Saved entries:
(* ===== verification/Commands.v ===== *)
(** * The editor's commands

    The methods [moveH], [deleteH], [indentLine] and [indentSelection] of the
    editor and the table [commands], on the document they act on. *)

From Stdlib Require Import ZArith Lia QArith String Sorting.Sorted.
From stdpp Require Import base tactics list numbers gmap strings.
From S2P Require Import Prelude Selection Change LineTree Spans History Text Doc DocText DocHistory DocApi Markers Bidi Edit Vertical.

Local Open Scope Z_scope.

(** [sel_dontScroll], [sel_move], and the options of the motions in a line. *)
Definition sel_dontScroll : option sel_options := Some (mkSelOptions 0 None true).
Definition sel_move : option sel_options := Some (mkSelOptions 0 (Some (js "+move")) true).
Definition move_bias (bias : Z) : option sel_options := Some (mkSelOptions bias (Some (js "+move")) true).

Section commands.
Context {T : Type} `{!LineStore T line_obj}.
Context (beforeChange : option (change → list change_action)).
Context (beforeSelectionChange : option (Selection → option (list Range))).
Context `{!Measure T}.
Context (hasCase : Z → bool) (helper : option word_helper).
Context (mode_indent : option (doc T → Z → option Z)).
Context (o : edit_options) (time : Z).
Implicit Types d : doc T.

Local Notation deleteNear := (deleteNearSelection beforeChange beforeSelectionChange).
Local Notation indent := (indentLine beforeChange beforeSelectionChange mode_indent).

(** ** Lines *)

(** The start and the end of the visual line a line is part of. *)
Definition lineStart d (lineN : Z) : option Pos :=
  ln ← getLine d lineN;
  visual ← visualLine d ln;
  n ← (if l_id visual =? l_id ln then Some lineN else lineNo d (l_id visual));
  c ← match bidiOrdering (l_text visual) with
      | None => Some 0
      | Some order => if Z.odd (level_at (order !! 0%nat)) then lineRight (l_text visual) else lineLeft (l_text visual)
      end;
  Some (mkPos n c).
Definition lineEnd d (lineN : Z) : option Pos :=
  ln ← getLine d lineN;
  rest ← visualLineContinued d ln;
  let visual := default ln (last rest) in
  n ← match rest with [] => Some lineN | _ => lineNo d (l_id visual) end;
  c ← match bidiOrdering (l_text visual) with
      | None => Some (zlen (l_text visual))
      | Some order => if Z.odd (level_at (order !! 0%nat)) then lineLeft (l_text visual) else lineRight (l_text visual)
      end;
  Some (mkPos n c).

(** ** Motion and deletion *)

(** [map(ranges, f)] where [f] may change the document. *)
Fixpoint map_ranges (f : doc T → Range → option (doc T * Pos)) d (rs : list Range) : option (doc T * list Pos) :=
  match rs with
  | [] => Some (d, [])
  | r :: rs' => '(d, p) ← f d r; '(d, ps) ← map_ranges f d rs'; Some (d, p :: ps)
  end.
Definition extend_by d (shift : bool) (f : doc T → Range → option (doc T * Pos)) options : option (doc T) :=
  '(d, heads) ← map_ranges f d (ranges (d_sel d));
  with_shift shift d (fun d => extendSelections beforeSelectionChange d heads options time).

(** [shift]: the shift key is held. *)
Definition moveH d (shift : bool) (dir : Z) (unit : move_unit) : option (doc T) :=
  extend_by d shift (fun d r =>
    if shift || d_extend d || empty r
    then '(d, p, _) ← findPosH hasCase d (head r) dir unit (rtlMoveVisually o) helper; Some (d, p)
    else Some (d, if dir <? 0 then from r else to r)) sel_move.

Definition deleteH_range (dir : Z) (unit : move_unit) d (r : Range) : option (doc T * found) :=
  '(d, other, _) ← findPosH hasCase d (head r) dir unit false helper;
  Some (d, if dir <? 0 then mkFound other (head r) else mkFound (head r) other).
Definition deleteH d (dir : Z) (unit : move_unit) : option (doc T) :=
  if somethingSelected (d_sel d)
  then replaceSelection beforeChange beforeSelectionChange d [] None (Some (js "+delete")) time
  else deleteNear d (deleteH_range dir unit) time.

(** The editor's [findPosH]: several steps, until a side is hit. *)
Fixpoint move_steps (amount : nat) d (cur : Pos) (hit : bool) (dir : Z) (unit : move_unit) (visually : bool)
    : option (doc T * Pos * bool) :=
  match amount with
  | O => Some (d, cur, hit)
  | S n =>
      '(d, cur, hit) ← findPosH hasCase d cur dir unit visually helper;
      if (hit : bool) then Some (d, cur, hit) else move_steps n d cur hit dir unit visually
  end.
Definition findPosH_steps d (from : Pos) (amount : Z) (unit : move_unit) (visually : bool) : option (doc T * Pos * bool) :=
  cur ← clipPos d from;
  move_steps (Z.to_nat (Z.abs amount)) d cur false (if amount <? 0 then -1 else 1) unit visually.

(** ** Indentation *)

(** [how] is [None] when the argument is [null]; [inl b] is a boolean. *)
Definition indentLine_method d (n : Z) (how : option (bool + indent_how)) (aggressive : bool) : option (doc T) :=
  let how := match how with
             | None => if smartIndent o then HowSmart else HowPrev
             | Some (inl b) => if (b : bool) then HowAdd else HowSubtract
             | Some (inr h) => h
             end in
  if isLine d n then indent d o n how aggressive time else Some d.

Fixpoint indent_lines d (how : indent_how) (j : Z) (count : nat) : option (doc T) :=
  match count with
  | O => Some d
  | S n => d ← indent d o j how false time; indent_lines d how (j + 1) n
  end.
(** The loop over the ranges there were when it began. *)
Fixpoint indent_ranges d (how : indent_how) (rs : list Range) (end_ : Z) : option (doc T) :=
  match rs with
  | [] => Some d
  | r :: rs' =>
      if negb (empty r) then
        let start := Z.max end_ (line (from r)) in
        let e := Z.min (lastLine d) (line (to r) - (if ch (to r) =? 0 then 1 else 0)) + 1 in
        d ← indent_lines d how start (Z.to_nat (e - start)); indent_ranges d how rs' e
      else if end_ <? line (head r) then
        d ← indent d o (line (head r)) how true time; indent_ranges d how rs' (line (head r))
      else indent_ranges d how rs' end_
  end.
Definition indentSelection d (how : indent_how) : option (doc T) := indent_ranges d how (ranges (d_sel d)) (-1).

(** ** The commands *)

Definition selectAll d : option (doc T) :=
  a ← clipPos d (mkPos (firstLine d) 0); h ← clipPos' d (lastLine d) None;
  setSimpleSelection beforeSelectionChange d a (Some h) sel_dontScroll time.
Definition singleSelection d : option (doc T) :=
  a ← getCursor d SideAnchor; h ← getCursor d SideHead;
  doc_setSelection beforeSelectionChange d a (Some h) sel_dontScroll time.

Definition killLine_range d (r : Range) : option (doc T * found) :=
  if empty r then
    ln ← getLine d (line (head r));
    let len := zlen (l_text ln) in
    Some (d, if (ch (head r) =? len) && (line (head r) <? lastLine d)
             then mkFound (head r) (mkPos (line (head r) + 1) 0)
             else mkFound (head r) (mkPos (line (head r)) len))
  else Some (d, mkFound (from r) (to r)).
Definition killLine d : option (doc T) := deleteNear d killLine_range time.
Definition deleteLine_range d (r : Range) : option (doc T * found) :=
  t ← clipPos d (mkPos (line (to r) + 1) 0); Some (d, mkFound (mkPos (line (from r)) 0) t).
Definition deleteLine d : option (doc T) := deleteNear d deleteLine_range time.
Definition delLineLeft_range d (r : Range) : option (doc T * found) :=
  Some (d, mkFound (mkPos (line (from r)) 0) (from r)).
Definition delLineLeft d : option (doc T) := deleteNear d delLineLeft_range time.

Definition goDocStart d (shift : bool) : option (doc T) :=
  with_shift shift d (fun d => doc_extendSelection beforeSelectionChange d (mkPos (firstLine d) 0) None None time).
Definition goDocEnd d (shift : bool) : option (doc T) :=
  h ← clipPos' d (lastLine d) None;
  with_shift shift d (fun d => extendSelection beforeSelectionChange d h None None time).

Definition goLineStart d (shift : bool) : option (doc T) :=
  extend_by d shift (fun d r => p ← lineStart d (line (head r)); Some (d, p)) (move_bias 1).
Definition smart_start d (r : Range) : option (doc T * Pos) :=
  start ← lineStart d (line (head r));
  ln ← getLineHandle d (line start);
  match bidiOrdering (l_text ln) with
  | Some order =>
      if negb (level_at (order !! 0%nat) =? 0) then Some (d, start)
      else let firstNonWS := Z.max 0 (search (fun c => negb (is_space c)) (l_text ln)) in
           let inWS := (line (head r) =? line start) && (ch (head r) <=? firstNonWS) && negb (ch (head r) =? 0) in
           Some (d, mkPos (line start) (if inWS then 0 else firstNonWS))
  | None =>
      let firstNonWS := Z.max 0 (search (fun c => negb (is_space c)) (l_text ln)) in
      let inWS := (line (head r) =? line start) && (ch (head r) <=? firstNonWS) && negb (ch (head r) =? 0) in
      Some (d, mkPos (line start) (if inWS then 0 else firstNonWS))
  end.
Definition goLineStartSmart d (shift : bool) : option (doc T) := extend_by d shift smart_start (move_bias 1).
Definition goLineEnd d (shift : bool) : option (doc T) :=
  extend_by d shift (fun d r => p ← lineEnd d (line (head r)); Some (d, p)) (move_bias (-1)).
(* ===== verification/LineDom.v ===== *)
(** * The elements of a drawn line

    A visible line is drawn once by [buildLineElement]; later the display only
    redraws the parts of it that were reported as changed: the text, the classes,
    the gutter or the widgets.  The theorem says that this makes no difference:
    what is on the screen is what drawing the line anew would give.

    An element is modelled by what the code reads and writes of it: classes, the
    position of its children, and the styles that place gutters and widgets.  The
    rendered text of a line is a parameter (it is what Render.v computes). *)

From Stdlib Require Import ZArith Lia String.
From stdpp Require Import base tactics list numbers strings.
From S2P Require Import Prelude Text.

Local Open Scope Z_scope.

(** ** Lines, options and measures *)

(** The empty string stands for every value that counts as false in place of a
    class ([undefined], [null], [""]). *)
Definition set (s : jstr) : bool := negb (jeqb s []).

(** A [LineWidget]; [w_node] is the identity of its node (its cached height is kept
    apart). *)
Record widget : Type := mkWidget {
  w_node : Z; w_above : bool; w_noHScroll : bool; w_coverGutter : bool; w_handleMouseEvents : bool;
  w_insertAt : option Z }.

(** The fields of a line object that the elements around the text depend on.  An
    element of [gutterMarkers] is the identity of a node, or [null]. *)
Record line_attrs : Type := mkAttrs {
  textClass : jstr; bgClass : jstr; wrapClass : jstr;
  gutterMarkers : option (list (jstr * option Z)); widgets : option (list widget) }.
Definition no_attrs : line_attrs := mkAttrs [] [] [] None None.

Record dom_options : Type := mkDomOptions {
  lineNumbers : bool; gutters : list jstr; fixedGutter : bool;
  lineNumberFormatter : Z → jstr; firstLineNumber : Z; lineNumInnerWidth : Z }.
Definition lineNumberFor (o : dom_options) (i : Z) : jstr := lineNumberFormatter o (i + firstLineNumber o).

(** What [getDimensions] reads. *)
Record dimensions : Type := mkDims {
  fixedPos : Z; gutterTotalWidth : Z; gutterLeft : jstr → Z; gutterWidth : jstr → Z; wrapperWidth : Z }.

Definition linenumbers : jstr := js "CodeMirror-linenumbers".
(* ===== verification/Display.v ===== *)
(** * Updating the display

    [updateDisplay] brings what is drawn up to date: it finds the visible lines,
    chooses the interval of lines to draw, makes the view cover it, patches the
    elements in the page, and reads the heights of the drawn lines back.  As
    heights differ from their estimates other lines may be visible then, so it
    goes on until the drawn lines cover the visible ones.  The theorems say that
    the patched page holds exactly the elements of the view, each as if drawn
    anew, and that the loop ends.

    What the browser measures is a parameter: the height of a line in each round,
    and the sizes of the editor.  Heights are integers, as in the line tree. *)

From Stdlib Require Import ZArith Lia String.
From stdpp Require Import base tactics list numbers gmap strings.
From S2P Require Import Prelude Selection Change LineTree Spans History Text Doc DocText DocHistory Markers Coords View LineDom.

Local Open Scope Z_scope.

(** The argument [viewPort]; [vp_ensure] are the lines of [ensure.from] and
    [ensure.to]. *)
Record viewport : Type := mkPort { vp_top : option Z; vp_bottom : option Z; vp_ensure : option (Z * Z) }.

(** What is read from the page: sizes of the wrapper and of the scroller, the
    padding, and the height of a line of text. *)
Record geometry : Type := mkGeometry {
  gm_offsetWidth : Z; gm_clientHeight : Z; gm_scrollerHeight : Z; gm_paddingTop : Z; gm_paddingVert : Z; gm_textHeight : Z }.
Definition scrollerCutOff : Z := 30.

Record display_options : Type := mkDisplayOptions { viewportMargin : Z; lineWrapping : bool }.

What the exercise asks: For the word "amount", find every line in the data that holds it and copy that line.

Result of this task:
Fixpoint move_steps (amount : nat) d (cur : Pos) (hit : bool) (dir : Z) (unit : move_unit) (visually : bool)
  match amount with
Definition findPosH_steps d (from : Pos) (amount : Z) (unit : move_unit) (visually : bool) : option (doc T * Pos * bool) :=
  move_steps (Z.to_nat (Z.abs amount)) d cur false (if amount <? 0 then -1 else 1) unit visually.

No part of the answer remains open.